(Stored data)
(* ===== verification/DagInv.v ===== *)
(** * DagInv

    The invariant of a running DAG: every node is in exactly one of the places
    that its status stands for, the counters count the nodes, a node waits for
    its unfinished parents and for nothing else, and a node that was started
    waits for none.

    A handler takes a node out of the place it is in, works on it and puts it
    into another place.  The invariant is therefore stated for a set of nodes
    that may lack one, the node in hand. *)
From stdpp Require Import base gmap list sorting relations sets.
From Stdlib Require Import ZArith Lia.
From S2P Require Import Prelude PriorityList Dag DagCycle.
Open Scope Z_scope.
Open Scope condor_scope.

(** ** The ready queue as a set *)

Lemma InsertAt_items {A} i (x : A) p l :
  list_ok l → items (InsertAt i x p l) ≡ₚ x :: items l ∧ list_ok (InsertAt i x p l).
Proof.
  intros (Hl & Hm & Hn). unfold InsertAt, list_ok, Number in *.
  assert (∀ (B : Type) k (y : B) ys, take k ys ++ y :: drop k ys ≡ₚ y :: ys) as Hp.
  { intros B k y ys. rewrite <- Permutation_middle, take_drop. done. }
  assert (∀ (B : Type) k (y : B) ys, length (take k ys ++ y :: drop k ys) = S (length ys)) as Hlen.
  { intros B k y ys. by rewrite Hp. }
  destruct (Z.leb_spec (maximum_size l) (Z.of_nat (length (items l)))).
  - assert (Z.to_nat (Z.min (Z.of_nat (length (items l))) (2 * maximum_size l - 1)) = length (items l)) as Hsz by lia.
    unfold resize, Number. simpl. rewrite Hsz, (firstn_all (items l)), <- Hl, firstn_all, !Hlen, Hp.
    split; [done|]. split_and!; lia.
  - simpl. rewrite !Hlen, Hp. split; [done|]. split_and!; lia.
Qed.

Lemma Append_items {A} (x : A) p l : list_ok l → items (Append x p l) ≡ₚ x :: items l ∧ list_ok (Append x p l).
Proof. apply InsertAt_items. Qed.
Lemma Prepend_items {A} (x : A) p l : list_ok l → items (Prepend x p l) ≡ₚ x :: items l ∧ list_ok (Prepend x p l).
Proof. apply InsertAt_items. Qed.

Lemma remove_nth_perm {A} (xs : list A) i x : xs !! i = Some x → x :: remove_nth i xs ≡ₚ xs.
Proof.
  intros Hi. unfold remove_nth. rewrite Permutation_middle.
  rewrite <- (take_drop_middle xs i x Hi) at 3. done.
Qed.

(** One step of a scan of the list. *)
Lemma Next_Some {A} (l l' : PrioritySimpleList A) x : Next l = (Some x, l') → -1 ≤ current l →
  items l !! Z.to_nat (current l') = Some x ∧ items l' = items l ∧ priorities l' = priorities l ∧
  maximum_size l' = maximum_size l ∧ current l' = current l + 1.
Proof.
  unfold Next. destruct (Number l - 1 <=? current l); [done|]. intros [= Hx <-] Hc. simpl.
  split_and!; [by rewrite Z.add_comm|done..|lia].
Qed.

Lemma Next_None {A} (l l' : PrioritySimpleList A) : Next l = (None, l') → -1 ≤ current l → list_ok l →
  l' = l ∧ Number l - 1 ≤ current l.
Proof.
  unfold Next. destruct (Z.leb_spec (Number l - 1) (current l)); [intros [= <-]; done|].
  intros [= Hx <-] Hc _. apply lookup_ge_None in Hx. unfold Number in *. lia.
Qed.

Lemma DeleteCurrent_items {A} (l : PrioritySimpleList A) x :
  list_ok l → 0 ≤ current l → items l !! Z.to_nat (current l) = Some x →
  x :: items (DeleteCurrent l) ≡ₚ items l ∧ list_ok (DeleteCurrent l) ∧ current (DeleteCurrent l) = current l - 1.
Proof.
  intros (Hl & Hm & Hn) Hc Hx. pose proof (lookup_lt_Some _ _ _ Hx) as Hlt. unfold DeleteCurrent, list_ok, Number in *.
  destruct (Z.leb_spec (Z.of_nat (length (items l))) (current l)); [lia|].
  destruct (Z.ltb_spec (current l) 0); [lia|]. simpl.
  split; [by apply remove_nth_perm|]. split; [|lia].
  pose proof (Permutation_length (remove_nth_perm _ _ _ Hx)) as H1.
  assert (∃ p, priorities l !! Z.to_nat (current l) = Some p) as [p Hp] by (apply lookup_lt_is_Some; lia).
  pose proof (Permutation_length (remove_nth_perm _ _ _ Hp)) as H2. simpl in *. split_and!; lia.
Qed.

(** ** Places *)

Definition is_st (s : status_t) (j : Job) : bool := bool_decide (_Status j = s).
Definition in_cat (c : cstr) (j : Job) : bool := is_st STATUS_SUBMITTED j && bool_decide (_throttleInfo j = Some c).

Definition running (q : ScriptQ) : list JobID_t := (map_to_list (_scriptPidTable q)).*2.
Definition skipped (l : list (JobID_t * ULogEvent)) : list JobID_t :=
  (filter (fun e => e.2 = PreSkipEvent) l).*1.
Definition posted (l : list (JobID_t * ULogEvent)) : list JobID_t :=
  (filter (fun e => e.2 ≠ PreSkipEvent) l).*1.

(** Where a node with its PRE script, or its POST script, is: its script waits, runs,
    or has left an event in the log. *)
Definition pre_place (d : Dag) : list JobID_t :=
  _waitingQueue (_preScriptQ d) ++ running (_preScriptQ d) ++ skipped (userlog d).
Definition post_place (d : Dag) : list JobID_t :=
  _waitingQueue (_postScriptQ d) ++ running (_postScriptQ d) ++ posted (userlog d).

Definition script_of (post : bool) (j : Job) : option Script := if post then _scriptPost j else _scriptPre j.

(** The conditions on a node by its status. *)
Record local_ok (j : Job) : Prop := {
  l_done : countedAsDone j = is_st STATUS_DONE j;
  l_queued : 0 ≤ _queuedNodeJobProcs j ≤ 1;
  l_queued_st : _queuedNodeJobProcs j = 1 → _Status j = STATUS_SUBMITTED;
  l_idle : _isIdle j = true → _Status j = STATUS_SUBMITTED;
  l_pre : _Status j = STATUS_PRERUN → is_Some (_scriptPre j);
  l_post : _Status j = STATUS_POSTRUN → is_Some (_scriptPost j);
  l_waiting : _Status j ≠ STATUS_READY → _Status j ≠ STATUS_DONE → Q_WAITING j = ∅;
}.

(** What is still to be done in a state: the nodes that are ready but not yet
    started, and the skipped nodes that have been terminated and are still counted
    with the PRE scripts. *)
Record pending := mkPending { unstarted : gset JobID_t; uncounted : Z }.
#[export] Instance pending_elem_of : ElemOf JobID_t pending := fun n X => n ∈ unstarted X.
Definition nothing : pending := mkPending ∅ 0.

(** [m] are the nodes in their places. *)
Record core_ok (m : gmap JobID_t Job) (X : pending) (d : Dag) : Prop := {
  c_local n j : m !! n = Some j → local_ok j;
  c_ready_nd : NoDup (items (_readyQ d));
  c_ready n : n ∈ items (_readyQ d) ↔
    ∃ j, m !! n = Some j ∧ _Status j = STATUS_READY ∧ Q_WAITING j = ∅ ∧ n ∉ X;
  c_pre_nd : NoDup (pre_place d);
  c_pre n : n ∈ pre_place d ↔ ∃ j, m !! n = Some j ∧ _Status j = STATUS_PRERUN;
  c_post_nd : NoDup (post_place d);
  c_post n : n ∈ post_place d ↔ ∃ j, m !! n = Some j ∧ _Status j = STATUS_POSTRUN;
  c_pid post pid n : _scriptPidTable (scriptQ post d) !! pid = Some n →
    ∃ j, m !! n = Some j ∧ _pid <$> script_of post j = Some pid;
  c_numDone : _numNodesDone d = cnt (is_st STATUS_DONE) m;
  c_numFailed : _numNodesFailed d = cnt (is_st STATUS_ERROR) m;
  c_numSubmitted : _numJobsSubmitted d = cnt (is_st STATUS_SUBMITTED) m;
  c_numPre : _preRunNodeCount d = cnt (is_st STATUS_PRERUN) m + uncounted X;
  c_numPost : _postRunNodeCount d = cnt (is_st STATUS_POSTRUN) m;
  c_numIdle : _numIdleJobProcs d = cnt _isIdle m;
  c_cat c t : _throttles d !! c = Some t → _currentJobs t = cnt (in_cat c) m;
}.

--

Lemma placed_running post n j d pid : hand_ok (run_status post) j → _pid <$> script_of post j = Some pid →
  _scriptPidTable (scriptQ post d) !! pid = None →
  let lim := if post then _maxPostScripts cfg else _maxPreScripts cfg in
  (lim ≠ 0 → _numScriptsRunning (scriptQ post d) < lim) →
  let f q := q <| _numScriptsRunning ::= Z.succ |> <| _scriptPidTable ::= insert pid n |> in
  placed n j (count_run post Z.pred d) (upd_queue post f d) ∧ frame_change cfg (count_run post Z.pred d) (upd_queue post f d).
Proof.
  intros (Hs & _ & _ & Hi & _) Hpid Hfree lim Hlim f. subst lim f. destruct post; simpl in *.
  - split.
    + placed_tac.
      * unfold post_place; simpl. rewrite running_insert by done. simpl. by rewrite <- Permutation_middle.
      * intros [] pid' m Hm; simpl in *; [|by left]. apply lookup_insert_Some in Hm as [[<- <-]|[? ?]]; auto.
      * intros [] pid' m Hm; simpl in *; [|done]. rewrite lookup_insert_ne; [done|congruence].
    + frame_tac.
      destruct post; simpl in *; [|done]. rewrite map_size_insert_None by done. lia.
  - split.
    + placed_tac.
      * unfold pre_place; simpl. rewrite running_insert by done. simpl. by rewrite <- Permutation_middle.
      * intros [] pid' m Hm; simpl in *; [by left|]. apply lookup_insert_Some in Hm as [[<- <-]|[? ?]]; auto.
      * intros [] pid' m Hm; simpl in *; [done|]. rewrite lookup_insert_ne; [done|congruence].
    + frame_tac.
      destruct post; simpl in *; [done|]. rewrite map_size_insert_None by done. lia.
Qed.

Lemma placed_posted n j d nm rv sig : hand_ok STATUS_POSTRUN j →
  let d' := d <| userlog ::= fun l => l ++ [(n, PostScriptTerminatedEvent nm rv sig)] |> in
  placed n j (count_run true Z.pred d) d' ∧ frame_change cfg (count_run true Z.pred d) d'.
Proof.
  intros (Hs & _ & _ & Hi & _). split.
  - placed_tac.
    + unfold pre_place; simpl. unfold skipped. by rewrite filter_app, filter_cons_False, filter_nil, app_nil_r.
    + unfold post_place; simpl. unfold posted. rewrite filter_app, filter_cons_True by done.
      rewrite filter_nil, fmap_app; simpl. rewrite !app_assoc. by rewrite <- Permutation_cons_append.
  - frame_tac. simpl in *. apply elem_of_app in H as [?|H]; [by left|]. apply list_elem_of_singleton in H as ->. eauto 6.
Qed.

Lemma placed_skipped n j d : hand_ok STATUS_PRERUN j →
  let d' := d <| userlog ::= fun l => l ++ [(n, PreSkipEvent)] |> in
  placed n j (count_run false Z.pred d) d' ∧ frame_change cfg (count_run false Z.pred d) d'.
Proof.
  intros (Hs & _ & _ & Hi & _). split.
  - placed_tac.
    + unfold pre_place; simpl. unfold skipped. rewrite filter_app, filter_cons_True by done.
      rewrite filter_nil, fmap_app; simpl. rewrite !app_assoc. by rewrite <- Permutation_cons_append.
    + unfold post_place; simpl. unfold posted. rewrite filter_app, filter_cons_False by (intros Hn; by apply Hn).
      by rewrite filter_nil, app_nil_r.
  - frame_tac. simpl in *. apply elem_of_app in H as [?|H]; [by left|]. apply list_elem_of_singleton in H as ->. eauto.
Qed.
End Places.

...

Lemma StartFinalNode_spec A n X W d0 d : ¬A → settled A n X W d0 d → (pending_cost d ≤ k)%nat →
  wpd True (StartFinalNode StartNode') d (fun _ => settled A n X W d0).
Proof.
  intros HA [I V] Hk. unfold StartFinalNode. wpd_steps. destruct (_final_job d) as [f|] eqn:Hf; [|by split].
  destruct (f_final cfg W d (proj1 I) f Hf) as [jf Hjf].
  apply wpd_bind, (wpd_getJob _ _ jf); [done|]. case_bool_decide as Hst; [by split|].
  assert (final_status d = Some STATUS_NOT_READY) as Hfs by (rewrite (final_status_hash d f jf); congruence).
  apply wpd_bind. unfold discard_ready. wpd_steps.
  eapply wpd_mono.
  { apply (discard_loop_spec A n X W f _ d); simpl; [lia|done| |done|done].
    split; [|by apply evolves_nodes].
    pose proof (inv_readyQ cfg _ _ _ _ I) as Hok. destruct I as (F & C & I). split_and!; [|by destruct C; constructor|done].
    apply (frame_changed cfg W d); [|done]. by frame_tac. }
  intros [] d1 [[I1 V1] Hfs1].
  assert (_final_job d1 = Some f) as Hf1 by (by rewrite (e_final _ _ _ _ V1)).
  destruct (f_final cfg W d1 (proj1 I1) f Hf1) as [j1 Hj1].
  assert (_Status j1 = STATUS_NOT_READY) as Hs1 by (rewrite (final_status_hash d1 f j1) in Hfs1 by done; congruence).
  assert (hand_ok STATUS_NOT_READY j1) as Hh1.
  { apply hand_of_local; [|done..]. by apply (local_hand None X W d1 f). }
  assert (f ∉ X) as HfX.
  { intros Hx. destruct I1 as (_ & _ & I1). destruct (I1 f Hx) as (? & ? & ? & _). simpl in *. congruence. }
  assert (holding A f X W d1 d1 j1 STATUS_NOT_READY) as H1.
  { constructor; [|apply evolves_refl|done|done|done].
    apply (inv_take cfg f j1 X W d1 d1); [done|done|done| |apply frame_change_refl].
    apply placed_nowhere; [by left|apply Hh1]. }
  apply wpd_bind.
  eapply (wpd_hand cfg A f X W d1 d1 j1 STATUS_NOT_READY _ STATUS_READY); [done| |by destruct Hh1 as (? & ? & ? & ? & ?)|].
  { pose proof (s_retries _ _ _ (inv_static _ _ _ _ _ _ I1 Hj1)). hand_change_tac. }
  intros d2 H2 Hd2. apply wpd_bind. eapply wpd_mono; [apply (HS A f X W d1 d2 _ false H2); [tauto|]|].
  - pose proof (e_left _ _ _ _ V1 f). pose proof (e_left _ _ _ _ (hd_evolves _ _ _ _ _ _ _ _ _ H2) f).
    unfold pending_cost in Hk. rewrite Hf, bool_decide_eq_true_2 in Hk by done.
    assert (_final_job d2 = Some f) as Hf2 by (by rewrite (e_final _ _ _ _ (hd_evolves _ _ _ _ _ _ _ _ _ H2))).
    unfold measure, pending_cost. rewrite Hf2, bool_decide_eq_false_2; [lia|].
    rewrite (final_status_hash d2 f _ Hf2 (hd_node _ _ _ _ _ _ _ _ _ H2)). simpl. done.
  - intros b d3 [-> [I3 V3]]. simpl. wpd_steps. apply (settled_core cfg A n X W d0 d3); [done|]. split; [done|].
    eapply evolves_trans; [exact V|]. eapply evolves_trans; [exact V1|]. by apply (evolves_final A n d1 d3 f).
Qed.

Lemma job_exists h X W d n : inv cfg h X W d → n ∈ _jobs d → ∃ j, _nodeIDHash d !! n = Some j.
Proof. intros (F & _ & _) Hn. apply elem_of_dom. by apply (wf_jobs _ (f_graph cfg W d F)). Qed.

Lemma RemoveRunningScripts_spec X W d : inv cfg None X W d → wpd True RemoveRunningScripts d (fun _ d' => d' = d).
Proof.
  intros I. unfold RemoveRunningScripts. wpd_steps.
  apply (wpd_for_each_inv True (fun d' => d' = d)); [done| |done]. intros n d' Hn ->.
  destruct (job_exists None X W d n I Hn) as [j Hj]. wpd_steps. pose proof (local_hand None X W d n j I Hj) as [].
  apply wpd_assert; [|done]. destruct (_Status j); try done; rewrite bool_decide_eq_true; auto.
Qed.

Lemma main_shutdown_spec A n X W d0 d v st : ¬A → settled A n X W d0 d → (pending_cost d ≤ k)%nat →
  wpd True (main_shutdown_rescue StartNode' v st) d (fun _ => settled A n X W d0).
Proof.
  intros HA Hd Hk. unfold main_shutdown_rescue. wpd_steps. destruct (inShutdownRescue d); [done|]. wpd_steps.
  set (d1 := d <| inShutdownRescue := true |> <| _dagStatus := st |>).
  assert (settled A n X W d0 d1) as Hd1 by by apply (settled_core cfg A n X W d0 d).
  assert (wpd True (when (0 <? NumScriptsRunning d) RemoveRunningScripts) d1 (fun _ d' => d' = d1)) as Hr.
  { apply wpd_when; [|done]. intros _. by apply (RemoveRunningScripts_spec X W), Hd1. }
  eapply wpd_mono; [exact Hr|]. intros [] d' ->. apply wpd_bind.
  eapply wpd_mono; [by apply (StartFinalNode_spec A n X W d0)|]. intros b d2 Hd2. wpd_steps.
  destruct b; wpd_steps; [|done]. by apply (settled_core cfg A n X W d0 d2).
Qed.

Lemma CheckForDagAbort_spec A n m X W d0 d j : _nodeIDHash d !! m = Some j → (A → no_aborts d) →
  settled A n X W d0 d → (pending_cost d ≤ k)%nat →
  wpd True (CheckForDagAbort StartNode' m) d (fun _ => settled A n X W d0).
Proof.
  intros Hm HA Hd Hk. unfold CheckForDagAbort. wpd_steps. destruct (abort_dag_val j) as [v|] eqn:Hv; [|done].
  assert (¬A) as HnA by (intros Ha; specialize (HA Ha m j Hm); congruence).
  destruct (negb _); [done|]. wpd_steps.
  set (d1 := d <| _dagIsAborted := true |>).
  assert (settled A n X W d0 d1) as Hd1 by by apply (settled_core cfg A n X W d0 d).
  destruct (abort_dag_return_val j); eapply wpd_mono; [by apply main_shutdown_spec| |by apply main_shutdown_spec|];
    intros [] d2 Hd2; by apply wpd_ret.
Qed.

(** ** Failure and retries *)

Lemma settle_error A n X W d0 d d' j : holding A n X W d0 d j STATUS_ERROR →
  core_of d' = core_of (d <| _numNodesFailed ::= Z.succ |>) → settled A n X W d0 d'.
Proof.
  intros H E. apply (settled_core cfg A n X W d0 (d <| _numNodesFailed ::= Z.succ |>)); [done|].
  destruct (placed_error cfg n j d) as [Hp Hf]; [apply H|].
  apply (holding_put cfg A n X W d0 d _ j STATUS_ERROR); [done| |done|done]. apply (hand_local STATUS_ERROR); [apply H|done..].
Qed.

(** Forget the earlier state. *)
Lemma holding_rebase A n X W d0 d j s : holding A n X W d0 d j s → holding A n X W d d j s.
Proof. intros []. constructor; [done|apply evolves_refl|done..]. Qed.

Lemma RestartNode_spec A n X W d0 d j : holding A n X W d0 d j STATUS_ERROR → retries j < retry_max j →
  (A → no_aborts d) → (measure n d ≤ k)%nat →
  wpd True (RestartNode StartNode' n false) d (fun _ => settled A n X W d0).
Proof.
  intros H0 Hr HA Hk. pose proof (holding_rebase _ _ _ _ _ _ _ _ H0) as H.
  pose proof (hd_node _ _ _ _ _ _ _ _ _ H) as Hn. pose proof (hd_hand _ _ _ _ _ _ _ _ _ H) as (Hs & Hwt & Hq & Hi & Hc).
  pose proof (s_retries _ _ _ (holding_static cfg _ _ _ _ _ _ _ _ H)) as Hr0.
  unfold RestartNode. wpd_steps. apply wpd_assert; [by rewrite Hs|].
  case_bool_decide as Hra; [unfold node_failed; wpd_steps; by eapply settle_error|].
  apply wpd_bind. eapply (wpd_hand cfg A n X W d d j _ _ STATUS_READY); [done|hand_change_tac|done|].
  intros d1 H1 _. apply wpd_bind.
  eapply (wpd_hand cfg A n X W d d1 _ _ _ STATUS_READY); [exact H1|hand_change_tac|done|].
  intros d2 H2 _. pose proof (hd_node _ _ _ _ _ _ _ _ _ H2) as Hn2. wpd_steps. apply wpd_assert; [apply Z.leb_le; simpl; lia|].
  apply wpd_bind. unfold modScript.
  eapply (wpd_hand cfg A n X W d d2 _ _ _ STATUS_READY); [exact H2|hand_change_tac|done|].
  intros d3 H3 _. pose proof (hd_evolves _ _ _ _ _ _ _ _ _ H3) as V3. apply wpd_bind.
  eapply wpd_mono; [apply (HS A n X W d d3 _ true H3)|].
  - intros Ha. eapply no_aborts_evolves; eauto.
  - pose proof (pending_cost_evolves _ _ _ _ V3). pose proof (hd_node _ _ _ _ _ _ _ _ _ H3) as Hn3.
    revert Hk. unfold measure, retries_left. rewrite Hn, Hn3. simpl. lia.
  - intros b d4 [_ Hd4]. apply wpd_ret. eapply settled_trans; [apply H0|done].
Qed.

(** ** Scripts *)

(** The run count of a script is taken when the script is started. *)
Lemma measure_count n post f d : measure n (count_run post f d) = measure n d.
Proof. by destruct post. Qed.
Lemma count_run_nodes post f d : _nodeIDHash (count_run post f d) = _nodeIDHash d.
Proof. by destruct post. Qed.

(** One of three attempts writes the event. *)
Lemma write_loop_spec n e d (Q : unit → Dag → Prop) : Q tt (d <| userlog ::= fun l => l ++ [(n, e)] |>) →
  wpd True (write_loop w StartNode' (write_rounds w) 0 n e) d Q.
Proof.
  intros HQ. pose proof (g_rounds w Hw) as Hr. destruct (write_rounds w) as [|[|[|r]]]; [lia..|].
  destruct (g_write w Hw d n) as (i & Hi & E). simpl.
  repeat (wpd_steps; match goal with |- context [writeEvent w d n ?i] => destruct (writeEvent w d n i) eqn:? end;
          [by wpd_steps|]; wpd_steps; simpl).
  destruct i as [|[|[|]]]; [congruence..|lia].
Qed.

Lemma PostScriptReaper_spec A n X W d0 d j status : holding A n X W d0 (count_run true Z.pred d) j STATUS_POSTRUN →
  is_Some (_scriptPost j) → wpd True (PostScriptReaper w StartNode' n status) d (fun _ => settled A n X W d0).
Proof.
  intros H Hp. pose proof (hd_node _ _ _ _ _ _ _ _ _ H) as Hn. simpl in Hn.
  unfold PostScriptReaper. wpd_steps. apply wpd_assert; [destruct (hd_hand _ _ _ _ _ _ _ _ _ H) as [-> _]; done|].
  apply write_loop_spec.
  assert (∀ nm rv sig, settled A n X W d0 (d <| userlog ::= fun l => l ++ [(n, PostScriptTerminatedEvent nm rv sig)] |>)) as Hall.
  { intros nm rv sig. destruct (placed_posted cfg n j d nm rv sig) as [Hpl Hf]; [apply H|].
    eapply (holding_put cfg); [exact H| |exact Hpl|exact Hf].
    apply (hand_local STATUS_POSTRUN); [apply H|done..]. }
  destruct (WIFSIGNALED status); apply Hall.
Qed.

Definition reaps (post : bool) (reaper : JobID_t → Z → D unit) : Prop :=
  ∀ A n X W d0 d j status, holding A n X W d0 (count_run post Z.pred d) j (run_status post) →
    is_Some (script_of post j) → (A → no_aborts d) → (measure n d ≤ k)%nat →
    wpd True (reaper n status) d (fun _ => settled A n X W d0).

▶ **Problem to solve**: When you reach the line holding "pose proof (Permutation_length (remove_nth_perm _ _ _ Hp))" in the records above, begin reproducing exactly, stop after the line holding "posted (userlog d).", and output nothing else.

▶ **Expected answer**:
  pose proof (Permutation_length (remove_nth_perm _ _ _ Hp)) as H2. simpl in *. split_and!; lia.
Qed.

(** ** Places *)

Definition is_st (s : status_t) (j : Job) : bool := bool_decide (_Status j = s).
Definition in_cat (c : cstr) (j : Job) : bool := is_st STATUS_SUBMITTED j && bool_decide (_throttleInfo j = Some c).

Definition running (q : ScriptQ) : list JobID_t := (map_to_list (_scriptPidTable q)).*2.
Definition skipped (l : list (JobID_t * ULogEvent)) : list JobID_t :=
  (filter (fun e => e.2 = PreSkipEvent) l).*1.
Definition posted (l : list (JobID_t * ULogEvent)) : list JobID_t :=
  (filter (fun e => e.2 ≠ PreSkipEvent) l).*1.

(** Where a node with its PRE script, or its POST script, is: its script waits, runs,
    or has left an event in the log. *)
Definition pre_place (d : Dag) : list JobID_t :=
  _waitingQueue (_preScriptQ d) ++ running (_preScriptQ d) ++ skipped (userlog d).
Definition post_place (d : Dag) : list JobID_t :=
  _waitingQueue (_postScriptQ d) ++ running (_postScriptQ d) ++ posted (userlog d).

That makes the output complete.